In der heutigen Türkei stieß ein Forschungsteam allerdings auf Skelette, die absichtlich bemalt wurden. Über die faszinierenden Funde aus der Steinzeit berichtet die internationale Forschungsgruppe im Fachjournal "Scientific Reports". Die Knochen wurden offenbar mehrmals bestattet und ausgegraben – und eben auch mit Farbe versehen. Damit liefern die menschlichen Überreste interessante Erkenntnisse über die damaligen Totenriten.

Ein Videoschwenk über die steinzeitliche Fundstätte und mit Handabdrücken versehene Wände.

Rote Österreicher und Stadtpläne

Bei der Fundstätte handelt es sich um Çatalhöyük im anatolischen Hochland, das zu den ältesten Städten der Welt zählt. Die Siedlung wurde bisherigen Analysen zufolge vor 9.000 bis 8.000 Jahren bewohnt, in der Jungsteinzeit. Dass Pigmente bei Bestattungen verwendet wurden, ist auch von einer noch älteren Fundstätte in Österreich bekannt: Die Zwillinge vom Wachtberg wurden vor etwa 31.000 Jahren unter einem Mammut-Schulterblatt bestattet und mit Rötel versehen. Die Besonderheit in Çatalhöyük ist: Auch an der Architektur der Stadt sind bemerkenswerte Farbspuren erkennbar.

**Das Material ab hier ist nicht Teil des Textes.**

(* ===== verification/CoordSample.v ===== *)
(** * Coordinator: a small fabric for concrete runs

    One link of 1000 bit/s with 100 bit/s of protected headroom, one client, and
    the coordinator that opens on an empty directory.  The witnesses and the
    concrete theorems of the coordinator run on it. *)
From S2P Require Import Prelude Errors Containers Identity Hash Bandwidth Time Authority Wire Policy Capacity Reservation Outcome SegTree Index Durable CodecBase Codec Store Coordinator CoordRecords CoordPersist CoordAssess CoordLifecycle CoordCommit CoordOps.

Module Sample.

Definition id_of (n : Z) : Identity128 := derive nil_id n.
Definition second (s : Z) : Timestamp := mkTs (s * kNsPerSecond).

Definition config_of (live history attempts : Z) : CoordinatorConfig :=
  mkCoordinatorConfig live history attempts 100 true (id_of 1).

(** The clock stands still at second 1000. *)
Definition opened_with (cfg : CoordinatorConfig) (later : list Timestamp) : Coordinator :=
  match (open_coordinator cfg (mkClock (second 1000) later) empty_disk open_io_ok io_ok (str "store")
           (id_of 2)).1 with
  | Ok c => c
  | Err _ =>
      blank_coordinator cfg (mkClock ts0 [])
        (mkStore default_options true [] (mkCounter 0) (mkCounter 0) 0 [] empty_report) empty_disk io_ok
        nil_id
  end.

Definition opened : Coordinator := opened_with (config_of 1000 1000 1000) [].

(** A request of the client in fabric epoch 1. *)
Definition context (attempt : Identity128) : RequestContext :=
  mkRequestContext (mkName (str "client")) (id_of 3) (id_of 4) (id_of 5) attempt nil_id (mkCounter 0)
    (mkCounter 1) (str "why").

Definition link : ResourceName := mkName (str "link").
Definition link_capacity (generation : Z) (reservable : Z) : ResourceCapacity :=
  mkResourceCapacity link (mkCounter generation) (mkBandwidth reservable) (mkBandwidth 100) empty_name
    (mkCounter 0) [].
Definition snapshot (n : Z) (capacity : ResourceCapacity) : CapacitySnapshot :=
  mkCapacitySnapshot (id_of (100 + n)) (mkCounter n) (mkCounter 0) ts0 true [capacity].

Definition terms_on (from to : Z) (amount : Z) (class : GuaranteeClass) : ReservationTerms :=
  mkReservationTerms (id_of 7) (mkCounter 1) kResources [link] empty_name (mkCounter 0)
    (mkInterval (second from) (second to)) (mkBandwidth amount) None None class 0 false false (mkDur 0)
    bw0 (mkName (str "policy")) [] no_recurrence.

Definition state_of {A} (m : co A) (c : Coordinator) : Coordinator := (m c).2.

(** The fabric once the link has capacity. *)
Definition ready : Coordinator :=
  state_of (ingest_capacity_locked (snapshot 1 (link_capacity 1 1000)) [] (context nil_id)) opened.

(** And once 600 bit/s are committed on it for the seconds 2000 to 3000. *)
Definition committed : Coordinator :=
  state_of (create_locked (context (id_of 20)) (terms_on 2000 3000 600 kProtected) (id_of 21) false [])
    ready.

(** What an operation that succeeds returns. *)
Definition result_of {A} (default_ : A) (m : co A) (c : Coordinator) : A :=
  match (m c).1 with Ok a => a | Err _ => default_ end.

Definition no_commit : CommitResult :=
  mkCommitResult default_record None [] (brief_report ao_kInvalidRequest []) false nil_id (mkCounter 0).

End Sample.
Definition handle (q : Request) : co unit :=
  match q with
  | QIngestCapacity s names context => ingest_capacity_locked s names context
  | QIngestPaths s context => ingest_paths_locked s context
  | QIngestPolicy r context => ingest_policy_locked r context
  | QRegisterClaimant cl g context => register_claimant_locked cl g context
  | QFence context cl g boot session wide => fence_locked context cl g boot session wide
  | QCreate context t id dry hold_ids => drop (create_locked context t id dry hold_ids)
  | QAmend context target g t dry => drop (amend_locked context target g t dry)
  | QRelease context id g => drop (release_locked context id g)
  | QRecall context id g at_ gr force => drop (recall_locked context id g at_ gr force)
  | QRevoke context id g => drop (revoke_locked context id g)
  | QRevalidate context id g st => drop (revalidate_locked context id g st)
  | QReconcileAttempt context a => drop (reconcile_attempt_locked context a)
  | QReconcileLifecycle context => drop (reconcile_lifecycle_locked context)
  | QAcquireHold context t expires => drop (acquire_hold context t expires)
  | QReleaseHold context id g => drop (release_hold context id g)
  | QReleaseSession context => release_session context
  | QResolveOvercommit context name how => resolve_overcommit context name how
  | QCompact => compact_locked
  | QShutdown => begin_shutdown
  | QGetReservation id g => drop (get_reservation id g)
  | QQueryClaimant id all => drop (query_claimant id all)
  | QQueryResource name window all => drop (query_resource name window all)
  | QQueryRemaining name window => drop (query_remaining name window)
  | QQueryTimeline name window n => drop (query_timeline name window n)
  | QExplainConflicts t candidate => drop (explain_conflicts t candidate)
  end.

(** The context of a request and whether it must carry an attempt; compaction,
    shutdown and queries carry none. *)
Definition request_context (q : Request) : option (RequestContext * bool) :=
  match q with
  | QIngestCapacity _ _ context | QIngestPaths _ context | QIngestPolicy _ context
  | QRegisterClaimant _ _ context | QFence context _ _ _ _ _ | QReconcileAttempt context _
  | QReconcileLifecycle context | QReleaseHold context _ _ | QReleaseSession context =>
      Some (context, false)
  | QCreate context _ _ _ _ | QAmend context _ _ _ _ | QRelease context _ _
  | QRecall context _ _ _ _ _ | QRevoke context _ _ | QRevalidate context _ _ _
  | QAcquireHold context _ _ | QResolveOvercommit context _ _ => Some (context, true)
  | QCompact | QShutdown | QGetReservation _ _ | QQueryClaimant _ _ | QQueryResource _ _ _
  | QQueryRemaining _ _ | QQueryTimeline _ _ _ | QExplainConflicts _ _ => None
  end.

(** ** Relations kept by operations *)
Definition keeps (R : Coordinator -> Coordinator -> Prop) {A} (m : co A) : Prop :=
  forall c, R c (m c).2.

Section keeps.
Context (R : Coordinator -> Coordinator -> Prop) `{!PreOrder R}.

In einem Gebäude wurden geometrische Muster an die Wand gemalt.
Foto: Jason Quinlan / Çatalhöyük Research Project

So wurde ein geometrisches Muster mit roter Farbe an eine Wand gezeichnet – gut möglich, dass es sich dabei um einen Stadtplan handelt. Die Siedlung ist etwa 13 Hektar groß und besteht aus etlichen Lehmziegelbauten. Auch an den Wänden finden sich rote Handabdrücke, die Bestattungsräume sind farbverziert und sogar mit den Paletten ausgestattet, mit denen die Farbe angebracht wurde (entsprechende Fotos sind der Studie beigefügt).

Von Ocker bis Blaugrün

"Wir zeigen erstmals Zusammenhänge zwischen Bestattungsritualen, Wohnbereichen und der Verwendung von Farbstoffen in dieser faszinierenden Gesellschaft", fasst der Hauptautor und Anthropologe Marco Milella von der Universität Bern die Studie zusammen. Nur manche Individuen wurden mit Pigmenten versehen, dies scheint prinzipiell aber nicht mit Geschlecht und Alter der Toten zusammenzuhängen. Generell waren die Totenriten größtenteils unabhängig von diesen beiden Merkmalen.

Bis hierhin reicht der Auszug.